C'est un livre qui bouscule. La deuxième partie m'a en particulier fait l'effet d'un miroir énonçant des choses très vraies sur moi, personne qui pourtant se considère comme plutôt avertie, mais qui pas plus qu'une autre ne peut se défaire de représentations inculquées dès le plus jeune âge et répétées à l'infini. Cela dit, j'ai enfin compris pourquoi il est parfois très difficile pour les hommes et les femmes de se comprendre (et gros scoop, cela n'a rien à voir avec le fait que les uns viennent de Mars et les autres de Vénus...), pourquoi les sujets de conversations entre hommes et entre femmes sont si différents, pourquoi l'on ne donne pas la même priorité à l'amour quand on est de l'un ou de l'autre sexe. De même, aucun livre ne m'avait permis de comprendre aussi clairement ce que sous-tend le débat autour du soin donné à leur apparence par les femmes se revendiquant du féminisme (vous savez, les féministes sont soit moches et frustrées, soit des hypocrites qui se maquillent et s'épilent malgré leur discours).
Ce n'est bien évidemment pas un livre qui incite à la haine et la violence envers les hommes (comme l'immense majorité des des oeuvres féministes en fait, malgré les accusations). Beauvoir était aux côtés des classes travailleuses en général. Le deuxième sexe plaide pour une redéfinition en profondeur des rapports entre les sexes, à tous les niveaux. Beauvoir prend même le soin de rassurer ceux qui ne manqueront pas de lui dire que ça risquerait de rendre la vie ennuyeuse.

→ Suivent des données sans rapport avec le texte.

(** Of several contexts that wait for the same promise, [notify] wakes
    only the one that blocked last: the loop clears the link it is about to
    follow, so the others stay on the blocked list. *)
Theorem notify_wakes_only_one w this p s r b1 c b2 :
  w_thr w !! this = Some s → w_self w = this → is_ready w p →
  ready_rep (w_ctx w) s r → blocked_rep (w_ctx w) s (b1 ++ c :: b2) → c ∉ r →
  prom_of (w_ctx w) c = Some p →
  (∀ x, x ∈ b1 → prom_of (w_ctx w) x ≠ Some p) →
  allocated (w_ctx w) (sleep_pqueue s) →
  wp (thread_notify this p) (returns (λ _ w', ∃ s',
    w_thr w' !! this = Some s' ∧
    ready_rep (w_ctx w') s' (c :: r) ∧ blocked_rep (w_ctx w') s' (b1 ++ b2))) w.
Proof.
  intros Hs Hself Hready Hr Hb Hcr Hp Hfirst Ha. apply thread_notify_here; [done|done|].
  pose proof (blocked_rep_NoDup _ _ _ Hb) as Hbnd.
  rewrite wp_bind, wp_get_thr, Hs, wp_bind, wp_gets, wp_bind.
  assert (blocked s = head (b1 ++ c :: b2)) as ->.
  { destruct Hb as [Hb _]. destruct b1; simpl in *; by destruct Hb. }
  eapply wp_mono, (notify_loop_hit _ _ _ _ None s []); try done.
  2:{ pose proof (NoDup_keys_size (w_ctx w) (b1 ++ c :: b2) Hbnd (proj2 Hb)) as Hl.
      rewrite length_app in Hl. simpl in Hl. lia. }
  intros [[]|?|?] w1; try done. intros (m1 & s1 & -> & Hb1 & Hr1 & Hm1 & Hs1).
  pose proof (same_but_lists_sleep _ _ Hs1) as Hsl.
  eapply wp_mono, (notify_sleep_spec _ _ _ s1);
    [|apply ready_upd_lookup|rewrite Hsl; by eapply same_but_links_allocated].
  intros [[]|?|?] w2; try done. simpl.
  intros [[-> _]|(c' & k & l & _ & Hk & _ & -> & _)].
  - exists s1. by rewrite ready_upd_lookup.
  - rewrite ready_upd_twice. exists (set_sleep_pqueue l s1). rewrite ready_upd_lookup.
    split_and!; [done|by eapply ready_rep_clear_prom|by eapply blocked_rep_clear_prom].
Qed.

(** The thread once another one has posted it the task [t]. *)
Definition posted_to (s : thread_private) (t : nat) : thread_private :=
  set_task_ready (S (task_ready s)) (set_task_in_queue (Some t) s).

(** Completing a promise from a thread other than the one that waits for
    it leaves the waiting thread's contexts alone: it posts one task, bound to
    [notify] on that promise, and wakes the thread up. *)
Theorem notify_from_another_thread w this p s xs :
  w_thr w !! this = Some s → w_self w ≠ this → is_ready w p →
  queue_rep (w_task w) s xs → w_task w !! w_fresh w = None →
  in_int64 (w_task_count w + 1) = true →
  wp (thread_notify this p) (returns (λ _ w', ∃ k,
    w_thr w' = <[this := posted_to s (w_fresh w)]> (w_thr w) ∧
    w_ctx w' = w_ctx w ∧ w_prom w' = w_prom w ∧ w_self w' = w_self w ∧
    w_fresh w' = S (w_fresh w) ∧
    queue_rep (w_task w') (posted_to s (w_fresh w)) (w_fresh w :: xs) ∧
    w_task w' = <[w_fresh w := k]> (w_task w) ∧ t_functor k = BindNotify this p ∧
    t_when k = time_point_min ∧ t_prom k = None ∧ t_canceled k = false ∧ t_refs k = 1%Z)) w.
Proof.
  intros Hs Hself Hready Hq Hfr Hcount. unfold thread_notify. rewrite wp_bind.
  eapply wp_mono, promise_ready_spec; [|done]. intros r w' [-> ->].
  rewrite wp_bind. simpl. rewrite wp_ret, wp_bind, wp_self, bool_decide_eq_true_2 by done.
  unfold async_fn, new_task. wp_steps. rewrite Hcount. wp_steps.
  unfold async_task. wp_steps. rewrite bool_decide_eq_false_2 by done. simpl. wp_steps.
  set (k := Task _ _ _ _ _ _ _ _ _).
  assert (Hfresh : w_fresh w ∉ xs ++ task_pqueue s ++ task_sch_queue s).
  { intros Hin. destruct (qr_alloc _ _ _ Hq _ Hin) as [? Hx]. congruence. }
  assert (Hq1 : queue_rep (<[w_fresh w:=k]> (w_task w)) s xs).
  { by apply queue_rep_fresh. }
  exists (set_t_next (task_in_queue s) k).
  simpl. rewrite !insert_insert_eq.
  split_and!; [done|done|done|done|done| |done..].
  assert (Hin : w_fresh w ∉ xs) by set_solver.
  pose proof (queue_rep_push _ _ (w_fresh w) k xs (lookup_insert_eq _ _ _) Hin Hq1) as [H1 H2 H3 H4].
  rewrite insert_insert_eq in *. by split.
Qed.
End notify.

" Ceux qui parlent tant d’« égalité dans la différence » auraient mauvaise grâce à ne pas m’accorder qu’il puisse exister des différences dans l’égalité. "
Toute l'oeuvre est parsemée de références à de très nombreux auteurs. Si j'ai banni toute idée de lire un jour Montherlant, j'ai en revanche bien l'intention de me replonger dans Stendhal, Mauriac, Colette et même D. H. Lawrence qui en prend pour son grade. Je ne lisais pas ce texte dans cette optique, mais moi qui aime les livres qui parlent de livres, j'ai été servie avec Le Deuxième sexe.
Cette lecture n'est pas sans défauts. Son autrice est marquée par son époque. Ses méthodes et sa réflexion sont influencées par les courants de pensée et les disciplines (la psychanalyse en particulier) qui occupaient le devant de la scène lors de la rédaction de son livre, ce qui donne parfois au texte un caractère dépassé. Certains passages sont très éthnocentrés, voire racistes, et l'on trouve des réflexions sur l'homosexualité qui me semblent bien plus refléter des convictions et des expériences personnelles de Simone de Beauvoir* qu'une quelconque vérité étayée par des études rigoureuses. De même, l'autrice a un sérieux problème avec les mères et le mariage (même si, en ce qui me concerne, la mauvaise foi dans ce domaine me fait souvent rire).
Malgré tout, je n'ai jamais lu un livre aussi complet et étayé sur les questions qu'il aborde, donc dans l'attente d'une version actualisée du Deuxième sexe je lui pardonne tout.
Un livre édifiant, encore aujourd'hui, même si certains passages me semblent refléter une réalité sinon passée du moins en recul, ce qui prouve que l'on va dans le bon sens.
* Bien qu'éronnés, ces passages ne contiennent pas de mépris (dans la mesure où je suis capable d'en juger). Je trouve même que, sans le vouloir, Beauvoir ébauche une réflexion sur les questions de genre.
Le deuxième sexe. I. Les Faits et les mythes. Folio. 408 pages. 1949 pour l'édition originale.
Le deuxième sexe. II. L'expérience vécue. Folio. 654 pages. 1949 pour l'édition originale.